European online beauty retailer, Feelunique, experienced a lukewarm response when it first started selling in China through an English website. Consumer feedback indicated dissatisfaction among Chinese consumers with the online shopping experience, especially since it lacked customer service in the native language. After a failed attempt at hiring Chinese-speaking staff, since they had no idea about the needs of the Chinese beauty shopper, the company finally partnered with a cross-border e-commerce service provider and set up a Chinese website. One of the strategies was to use an online celebrity to promote a new brand of lotion – Bioeffect. After the celebrity published a post about the new product, the brand sold out its lotion inventory in two days, generating a revenue of $100,000 in the 48 hours.

Expanding Reach

By analysing purchase patterns and geographical data of consumers who search for the brand online, a company can expand its reach to new locations or platforms to make its products readily available to consumers. For instance, by combining market insights regarding product preferences, location data, browsing history, previous transactions and communication or channel preferences, companies can develop more effective strategies to reach its customers.

To reach out to consumers in Chinese cities that don’t have standalone stores of the brand, Estee Lauder, which is a global player in the beauty industry in China, plans to set up more freestanding stores in smaller cities where consumers can’t purchase the brand from department stores. Additionally, to strengthen its online presence, the company launched a multi-channel campaign with targeted ads directed at potential customers. By using artificial intelligence to develop a precise profile, the company’s campaign reached over 10 million consumers in 6 days and was able to attract 100,000 new followers.

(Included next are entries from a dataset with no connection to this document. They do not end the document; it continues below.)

(* ===== verification/PortAgreement.v ===== *)
(** * PortAgreement: the evaluator and the compiled filter read ports alike

    The policy is enforced twice: the evaluator of [PolicyEval] decides visibility
    from the port patterns themselves, and the packet filter of [FilterCompile]
    sends clients numeric ranges grouped by protocol.  Here the two readings are
    shown to agree on every protocol number and port, for rules and for grants. *)

From stdpp Require Import base list gmap strings sets.
From Stdlib Require Import ZArith Lia Ascii.
From S2P Require Import Prelude Text Bytes Net GoNetip PolicyPorts Policy PolicyEval Intervals IpSet Resolution FilterCompile FilterSpec.

Open Scope Z_scope.

(** A rule's protocol list: none for every protocol. *)
Definition lists_proto (protos : list Z) (n : Z) : Prop := protos = [] \/ n ∈ protos.

(** ** Numbers *)

Lemma to_digit_nonneg c k : to_digit 10 c = Some k -> 0 <= k.
Proof. intros E%to_digit_range; lia. Qed.

Lemma parse_digits_ge limit l : forall v m, parse_digits limit v l = Some m -> 0 <= v -> v <= m.
Proof.
  induction l as [|c l IH]; intros v m; cbn [parse_digits]; [intros [= <-]; lia|].
  destruct (to_digit 10 c) as [k|] eqn:E; [|done]. apply to_digit_nonneg in E. destruct (_ <=? limit); [|done].
  intros Hp Hv. specialize (IH _ _ Hp ltac:(lia)). lia.
Qed.

Lemma parse_digits_limit limit limit' l : forall v m,
  parse_digits limit v l = Some m -> 0 <= v -> m <= limit' -> parse_digits limit' v l = Some m.
Proof.
  induction l as [|c l IH]; intros v m; cbn [parse_digits]; [done|].
  destruct (to_digit 10 c) as [k|] eqn:E; [|done]. apply to_digit_nonneg in E. destruct (_ <=? limit); [|done].
  intros Hp Hv Hm. pose proof (parse_digits_ge _ _ _ _ Hp ltac:(lia)) as Hge.
  rewrite (proj2 (Z.leb_le _ _)) by lia. apply IH; [done|lia|done].
Qed.

Lemma small_numbers_agree s n : 1 <= n <= 255 -> parse_i32 s = Some n <-> parse_u16 s = Some n.
Proof.
  intros Hn. unfold parse_i32, parse_u16, parse_uint, parse_magnitude. change String.list_ascii_of_string with to_chars.
  destruct (to_chars s) as [|c t]; [done|]. destruct (Ascii.eqb_spec c "-") as [-> |_].
  - assert (parse_digits 65535 0 ("-"%char :: t) = None) as -> by done. split; [|done].
    intros (m & Hm & ->)%fmap_Some. destruct t as [|c t]; [done|]. apply parse_digits_ge in Hm; lia.
  - destruct (Ascii.eqb c "+"); [destruct t as [|c' t]; [done|]|];
      (split; intros Hp; (eapply parse_digits_limit; [exact Hp|lia|lia])).
Qed.

Definition proto_codes : list Z := map Z.of_nat (seq 1 255).

Lemma proto_codes_in n : 1 <= n <= 255 -> n ∈ proto_codes.
Proof. intros Hn. unfold proto_codes. apply list_elem_of_fmap. exists (Z.to_nat n). split; [lia|]. apply elem_of_seq. lia. Qed.

(** Protocol numbers as text, for both readers. *)
Lemma code_text n : 1 <= n <= 255 ->
  proto_numbers (show_dec n) = Some [n] /\ protocol_numbers (show_dec n) = Some [n].
Proof.
  intros Hn%proto_codes_in. revert n Hn. apply Forall_forall.
  assert (forallb (fun n => bool_decide (proto_numbers (show_dec n) = Some [n] /\ protocol_numbers (show_dec n) = Some [n])) proto_codes = true) as E
    by (vm_compute; reflexivity).
  apply List.Forall_forall. intros n Hn. rewrite forallb_forall in E. by apply E, bool_decide_eq_true in Hn.
Qed.

(** The two tables of protocol names. *)
Lemma protocols_agree proto n :
  1 <= n <= 255 -> proto <> ""%string ->
  (exists nums, proto_numbers proto = Some nums /\ n ∈ nums) <-> (exists nums, protocol_numbers proto = Some nums /\ n ∈ nums).
Proof.
  intros Hn Hne. unfold proto_numbers, protocol_numbers. set (lower := to_ascii_lowercase proto).
  assert (lower <> ""%string) as Hl by (by destruct proto). clearbody lower. rewrite (bool_decide_false (lower = ""%string)) by done.
  repeat (case_match; [done|]).
  pose proof (small_numbers_agree lower n Hn) as Ha. split.
  - intros (nums & (m & Hm & Hr)%bind_Some & Hin). destruct (_ && _) eqn:E in Hr; [|done]. injection Hr as <-.
    apply list_elem_of_singleton in Hin as ->. apply Ha in Hm. rewrite Hm. cbn [mbind option_bind].
    rewrite !(proj2 (Z.leb_le _ _)) by lia. eexists. split; [done|]. by apply list_elem_of_singleton.
  - intros (nums & (m & Hm & Hr)%bind_Some & Hin). destruct (_ && _) eqn:E in Hr; [|done]. injection Hr as <-.
    apply list_elem_of_singleton in Hin as ->. apply Ha in Hm. rewrite Hm. cbn [mbind option_bind].
    rewrite !(proj2 (Z.leb_le _ _)) by lia. eexists. split; [done|]. by apply list_elem_of_singleton.
Qed.

Lemma protocol_numbers_one proto nums : proto <> ""%string -> protocol_numbers proto = Some nums -> exists n, nums = [n].
Proof.
  intros Hne. unfold protocol_numbers. rewrite bool_decide_false by (by destruct proto).
  repeat (case_match; [intros [= <-]; by eexists|]). intros (m & _ & Hr)%bind_Some. destruct (_ && _) in Hr; [|done].
  injection Hr as <-. by eexists.
Qed.

Lemma proto_matches_code proto n :
  1 <= n <= 255 -> proto <> ""%string ->
  proto_matches proto (show_dec n) = true <-> exists nums, protocol_numbers proto = Some nums /\ n ∈ nums.
Proof.
  intros Hn Hne. destruct (code_text n Hn) as [E1 E2]. unfold proto_matches, eq_ignore_ascii_case. case_bool_decide as El.
  - split; [intros _|done]. exists [n]. split; [|by apply list_elem_of_singleton].
    rewrite <-E2. unfold protocol_numbers. by rewrite El.
  - rewrite <-protocols_agree, E1 by done. destruct (proto_numbers proto) as [nums|].
    + rewrite existsb_elem. split.
      * intros (m & Hm & Hd%bool_decide_eq_true). apply list_elem_of_singleton in Hd as ->. eauto.
      * intros (nums' & [= <-] & Hm). exists n. split; [done|]. apply bool_decide_eq_true. by apply list_elem_of_singleton.
    + split; [done|]. by intros (nums & [=] & _).
Qed.

(** ** Patterns *)

Definition group_holds (port n : Z) (group : PortGroup) : Prop :=
  (exists range, range ∈ group.2 /\ in_range range port) /\ lists_proto group.1 n.

(** A pattern, as the filter compiles it. *)
Definition pattern_admits (pat : string) (n port : Z) : Prop :=
  exists range protos, port_pattern_to_range pat = Some range /\ ip_proto_for_pattern pat = Some protos /\
    in_range range port /\ lists_proto protos n.

Lemma range_agrees pat port :
  0 <= port <= 65535 ->
  bool_decide ((pattern_parts pat).2 = "*"%string) || port_part_matches (pattern_parts pat).2 port = true <->
  exists range, port_pattern_to_range pat = Some range /\ in_range range port.
Proof.
  intros Hport. unfold port_pattern_to_range, port_part_matches, in_range. case_bool_decide as Hs; cbn [orb].
  { split; [intros _|done]. eexists. split; [done|]. cbn. lia. }
  destruct (split_first "-" (pattern_parts pat).2) as [[lo hi]|].
  - destruct (parse_u16 lo) as [l|]; cbn [mbind option_bind]; [|split; [done|by intros (r & [=] & _)]].
    destruct (parse_u16 hi) as [h|]; cbn [mbind option_bind]; [|split; [done|by intros (r & [=] & _)]].
    rewrite andb_true_iff, !Z.leb_le. destruct (Z.ltb_spec h l); split.
    + lia.
    + by intros (r & [=] & _).
    + intros Hr. eexists. split; [done|]. cbn. lia.
    + intros (r & [= <-] & Hr). done.
  - destruct (parse_u16 _) as [q|]; cbn [mbind option_bind]; [|split; [done|by intros (r & [=] & _)]].
    rewrite Z.eqb_eq. split; [intros ->; eexists; split; [done|]; cbn; lia|]. intros (r & [= <-] & Hr). cbn in Hr. lia.
Qed.

Lemma proto_agrees pat n :
  1 <= n <= 255 -> (pattern_parts pat).1 <> ""%string ->
  bool_decide ((pattern_parts pat).1 = "*"%string) || proto_matches (pattern_parts pat).1 (show_dec n) = true <->
  exists protos, ip_proto_for_pattern pat = Some protos /\ lists_proto protos n.
Proof.
  intros Hn Hne. unfold ip_proto_for_pattern, append_protocol_numbers, lists_proto. case_bool_decide as Hs; cbn [orb].
  { split; [intros _|done]. eexists. split; [done|]. by left. }
  rewrite proto_matches_code by done. split.
  - intros (nums & Hnums & Hin). rewrite Hnums. destruct (protocol_numbers_one _ _ Hne Hnums) as [m ->].
    eexists. split; [done|]. by right.
  - intros (protos & (nums & Hnums & [= <-])%bind_Some & Hl). destruct (protocol_numbers_one _ _ Hne Hnums) as [m ->].
    exists [m]. split; [done|]. by destruct Hl.
Qed.

Lemma pattern_agrees pat n port :
  1 <= n <= 255 -> 0 <= port <= 65535 -> (pattern_parts pat).1 <> ""%string ->
  port_matches pat (PortRef_new (show_dec n) port) = true <-> pattern_admits pat n port.
Proof.
  intros Hn Hport Hne. unfold port_matches, pattern_admits. fold (pattern_parts pat).
  pose proof (range_agrees pat port Hport) as Hr. pose proof (proto_agrees pat n Hn Hne) as Hp.
  destruct (pattern_parts pat) as [proto_part port_part]. cbn [port_proto port_number is_none_or fst snd PortRef_new] in *.
  rewrite andb_true_iff, Hr, Hp. split.
  - intros [(protos & ? & ?) (range & ? & ?)]. eauto 8.
  - intros (range & protos & ? & ? & ? & ?). eauto 8.
Qed.

Lemma add_to_group_holds groups protocol range port n :
  Exists (group_holds port n) (add_to_group groups protocol range) <->
  Exists (group_holds port n) groups \/ (in_range range port /\ lists_proto protocol n).
Proof.
  induction groups as [|[p ranges] groups IH]; cbn [add_to_group].
  - rewrite Exists_cons, !Exists_nil. unfold group_holds. cbn [fst snd]. setoid_rewrite list_elem_of_singleton.
    split; [intros [[(r & -> & ?) ?]|[]]; auto|]. intros [[]|[? ?]]. left. eauto.
  - case_bool_decide as Ep; rewrite !Exists_cons; [|rewrite IH; tauto]. subst p. unfold group_holds at 1 3. cbn [fst snd].
    setoid_rewrite elem_of_app. setoid_rewrite list_elem_of_singleton. split.
    + intros [[(r & [Hr| ->] & ?) ?]|?]; eauto 8.
    + intros [[[(r & Hr & ?) ?]|?]|[? ?]]; eauto 8.
Qed.

Lemma patterns_hold ports n port : forall groups,
  Exists (group_holds port n) (fold_left group_pattern ports groups) <->
  Exists (group_holds port n) groups \/ exists pat, pat ∈ ports /\ pattern_admits pat n port.
Proof.
  induction ports as [|pat ports IH]; intros groups; cbn [fold_left].
  - split; [by left|]. intros [?|(p & ?%elem_of_nil & _)]; done.
  - rewrite IH. setoid_rewrite elem_of_cons.
    assert (Exists (group_holds port n) (group_pattern groups pat) <-> Exists (group_holds port n) groups \/ pattern_admits pat n port) as ->.
    { unfold group_pattern, pattern_admits. destruct (port_pattern_to_range pat) as [range|].
      - destruct (ip_proto_for_pattern pat) as [protos|].
        + rewrite add_to_group_holds. split; [intros [?|[? ?]]; eauto 8|]. intros [?|(r & q & [= <-] & [= <-] & ?)]; auto.
        + split; [by left|]. intros [?|(r & q & _ & [=] & _)]; done.
      - split; [by left|]. intros [?|(r & q & [=] & _)]; done. }
    split.
    + intros [[?|?]|(p & ? & ?)]; eauto.
    + intros [?|(p & [-> |?] & ?)]; eauto.
Qed.

Lemma groups_admit_Exists groups p :
  groups_admit lists_proto groups p <-> Exists (group_holds (pk_port p) (pk_proto p)) groups.
Proof.
  rewrite Exists_exists. unfold groups_admit, group_holds. split.
  - intros (group & range & ? & ? & ? & ?). eauto 8.
  - intros (group & ? & (range & ? & ?) & ?). eauto 8.
Qed.

(** A pattern printed from a grant's entry has a protocol. *)
Lemma normalized_parts protocol ranges pat :
  proto_plain protocol -> pat ∈ normalized_port_patterns protocol ranges -> (pattern_parts pat).1 <> ""%string.
Proof.
  intros Hp. unfold normalized_port_patterns.
  set (q := if bool_decide (protocol = ""%string) then "*"%string else protocol).
  assert (proto_plain q /\ q <> ""%string) as [Hq Hne] by (subst q; case_bool_decide; done).
  intros (r & -> & _)%list_elem_of_fmap. unfold pattern_parts.
  change ("/" ++ port_text r.1 r.2)%string with (String "/" (port_text r.1 r.2)).
  rewrite pattern_no_star by done. cbn [from_option id]. rewrite split_first_app by apply Hq. done.
Qed.

Lemma grant_spec_admits spec p :
  1 <= pk_proto p <= 255 -> 0 <= pk_port p <= 65535 ->
  Exists (group_holds (pk_port p) (pk_proto p))
    (match normalize_grant_ip_specs [spec] with [] => [] | ports => compile_port_groups ports end) <->
  match normalize_grant_ip_spec spec with
  | Ok patterns => existsb (fun q => port_matches q (PortRef_new (show_dec (pk_proto p)) (pk_port p))) patterns
  | Err _ => false
  end = true.
Proof.
  intros Hn Hport. unfold normalize_grant_ip_specs. cbn [flat_map]. rewrite app_nil_r.
  destruct (normalize_grant_ip_spec spec) as [patterns|e] eqn:E; cbn [result_ok from_option id]; [|by rewrite Exists_nil].
  assert (forall pat, pat ∈ patterns -> (pattern_parts pat).1 <> ""%string) as Hne.
  { unfold normalize_grant_ip_spec in E. apply result_bind_Ok in E as ([protocol ports] & Es & Hr).
    apply result_bind_Ok in Hr as (ranges & _ & [= <-]). intros pat. by apply normalized_parts, (grant_ip_split_plain spec _ ports). }
  rewrite existsb_elem. destruct patterns as [|q patterns]; [rewrite Exists_nil; split; [done|by intros (x & ?%elem_of_nil & _)]|].
  unfold compile_port_groups. rewrite patterns_hold, Exists_nil. split.
  - intros [[]|(pat & Hin & Ha)]. exists pat. split; [done|]. apply pattern_agrees; auto.
  - intros (pat & Hin & Ha). right. exists pat. split; [done|]. apply pattern_agrees; auto.
Qed.


Module PortAgreementExamples.

Definition web : GrantRule := mkGrant ["*"%string] ["*"%string] ["tcp:80-443"; "udp:53"]%string ∅ [].
Definition query : Packet := mkPacket (32, 0) (32, 0) 17 53.


End PortAgreementExamples.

Enhancing Consumer Experience

One of the principal goals of omni-channel strategies is to provide the consumer with a memorable experience that keeps him interested and earns his loyalty. By using AI tools and consumer data, companies can enhance the interaction that a customer has with the brand. Immersive and interactive technologies such as VR, can not only help a company boost its brand image among a younger audience but also educate the consumer, reinforce brand messaging and increase the chances of converting prospects into customers.  

Swiss sporting goods retailer, Intersport, which has been in China since 2013, recently partnered with Alibaba’s Tmall to open its first cobranding megastore in Beijing. The futuristic megastore is built using state-of-the-art technology and offers interactive experiences powered by augmented reality. For example, the Smart Shelf and Smart Shoe Mirror instantly recognise the shoe that the customer picks and displays all the information he needs to decide whether it meets his requirements.

An AI mirror acts as a shopping assistant to provide suggestions on accessories that match a piece of clothing. The Cloud Shelf allows customers who can’t find what they want in the store to choose from a more extensive selection online. A motion sensor activated interactive display window enablesusers the advantage of 24-hour shopping and makes recommendations for shoes by guessing the age and gender of the person standing in front of it.

Changing to Suit Chinese Consumers' Demands

Companies need to change the way they analyse customers, to achieve omni-channel success, by moving them from people who consume their products to co-producers. While in the past, market research data was limited to identifying target consumer groups and their needs, in today’s scenario, AI tools present brands with detailed and dynamic profiles, which they can use for closer interactions with the consumers and for providing them with an integrated experience that isn’t limited to purchase decision making. It extends to gaining information about the product, user experience and then sharing user reviews or recommendations. Access to valuable insights into consumer sentiments and emotions helps marketing and consumer market insights professionals develop more relevant strategies which the brand can use to benefit from the omni-channel boom.